Dieses Szenario kann auf Heinrich Manns Roman Der Untertan übertragen werden. Das Mädchen kann als moderner Diederich Heßling gesehen werden. Es wächst auch in guten Verhältnissen auf. Beide könnten eigentlich zu selbständig denkenden Menschen heranwachsen. Sie bekommen jedoch von ihren Eltern falsche Bilder vermittelt, die wiederum falsch beeinflusst werden, ohne eigenständig darüber nachzudenken. Diederichs Einstellung wird durch Vater, Schule und Neuteutonia geprägt. Sollte die Pandemie noch länger andauern und die Demonstrationen weitergehen, kann es für die generelle Einstellung des Mädchens schwere Folgen haben. Attila Hildmann und andere bekannte Corona-Leugner:innen können so als Kaiser gesehen werden, denen das Mädchen glaubt. Diese jedoch interessieren das Mädchen nicht, wie der Kaiser kein Interesse an Diederich Heßling hat.

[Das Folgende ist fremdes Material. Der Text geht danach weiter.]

(** C11. The claim is exclusive: on a row whose status is QUEUED or RETRYING it
    succeeds, and the row it stores and returns differs in four things only: it
    is RUNNING, one more attempt is counted, the last error is cleared and it
    was claimed and started now; every other submission is as it was, nothing
    is committed yet, and a second claim of the row raises
    [SubmissionNotClaimable] and changes nothing.  So does a claim of a row in
    any other status, and of an unknown one. *)
Theorem claim_exclusive `{E : Ed25519} now now' id s :
  deactivated s = false ->
  match submissions (db_of s) !! id with
  | Some row =>
      ((status row = QUEUED \/ status row = RETRYING) ->
       exists row' s', _claim_submission now id s = (Ok row', s') /\
         row' = {| sub_id := sub_id row; sub_tenant_id := sub_tenant_id row; supplier_id := supplier_id row;
                   portal_id := portal_id row; status := RUNNING; payload_json := payload_json row;
                   result_json := result_json row; attempt_count := attempt_count row + 1; last_error := None;
                   claimed_at := Some now; started_at := Some now; completed_at := completed_at row;
                   consent_record_id := consent_record_id row; created_at := created_at row |} /\
         submissions (db_of s') = <[id := row']> (submissions (db_of s)) /\ committed (tx s') = committed (tx s) /\
         exists e, _claim_submission now' id s' = (Raise e, s') /\ exc e = SubmissionNotClaimable) /\
      (status row <> QUEUED -> status row <> RETRYING ->
       exists e, _claim_submission now id s = (Raise e, s) /\ exc e = SubmissionNotClaimable)
  | None => exists e, _claim_submission now id s = (Raise e, s) /\ exc e = SubmissionNotClaimable
  end.
Proof.
  intros Hd. destruct (submissions (db_of s) !! id) as [row|] eqn:Hrow.
  2:{ unfold _claim_submission, select, bind, reads. rewrite Hrow. eauto. }
  split; intros Hst.
  - assert (Hcl : claimable row = true) by (unfold claimable; destruct Hst as [-> | ->]; done).
    exists (claimed now row). eexists. split; [by apply claim_Ok|]. split; [done|]. split; [|split; [done|]].
    + unfold db_of, in_db. cbn. apply map_eq. intros j. destruct (decide (j = id)) as [->|].
      * by rewrite lookup_alter_eq, lookup_insert_eq; unfold db_of in Hrow; rewrite Hrow.
      * by rewrite lookup_alter_ne, lookup_insert_ne.
    + unfold _claim_submission, select, bind, reads. unfold db_of, in_db. cbn.
      rewrite lookup_alter_eq. unfold db_of in Hrow. rewrite Hrow. cbn. eauto.
  - intros Hst'. assert (Hcl : claimable row = false) by (unfold claimable; by destruct (status row)).
    unfold _claim_submission, select, bind, reads. rewrite Hrow, Hcl. eauto.
Qed.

Auch ist bei den Demonstrationen zu sehen, dass sich Rechtsradikale unter die Demonstrant:innen mischen. Denen ist egal, für was demonstriert wird; sie wollen nur ihre Ideologie verbreiten, Präsenz zeigen, gegen den Staat sein und Leute von sich überzeugen. Hier kann man einen Bezug zum Gerichtsprozess gegen den Fabrikanten Lauer im Roman herstellen. Diederich Heßling ist Lauer als Person und dessen Schicksal egal; es hätte eine beliebige Person auf der Anklagebank sitzen können. Er will nur sein Ansehen gegenüber dem Regierungspräsidenten von Wulckow, den Richtern, dem Staatsanwalt und den Zuhörern stärken.

Heute lassen sich vermutlich nicht mehr alle Seiten des Untertan in einer Person vereinen, wie das bei der Hauptfigur der Fall ist. Vielmehr finden sich einzelnen Facetten in unterschiedlichen Gruppen wieder, die aber miteinander korrelieren. Die Untertanen-Mentalität von damals hat sich somit zwar verändert, ist aber noch durchaus vorhanden und muss immer neu betrachtet werden. Es ist daher gut, dass der Roman auch heute noch, in älterer Sprache formuliert ist und keine moderne Version gelesen wird, wie es der Wunsch von einigen Schüler:innen ist. Denn dem Leser soll klar werden, dass das wiedergegebene Menschenbild alt ist, aber nicht veraltet. Die Leser:innen soll selbständig diesen Menschentypus erkennen und feststellen, inwiefern es Übereinstimmungen mit der Gegenwart aufweist und möglicherweise auf zukünftige Entwicklungen vorausdeutet. Schließlich ist es wichtig, sein eigenes Handeln immer wieder zu überprüfen und klar zu überdenken, ohne auf einen/eine Anführer:in zu vertrauen und Verantwortung abzugeben. Nur so kann der Zeiger angehalten werden, um Zeit zu gewinnen und bedacht zu agieren ‒ ohne auf Null zurückzufallen. Nur so ist Fortschritt möglich und die Fehler der Vergangenheit können vermieden werden. Josef Froberger verweist kritisch darauf, dass der Roman eine andauernde Wiederholung gleicher Sitten und Verhaltensweisen der damaligen Zeit sei. Doch das ist genau das, was vermittelt werden soll: Das „Buckeln und Treten“ als Bild eines Typus ist noch immer aktuell.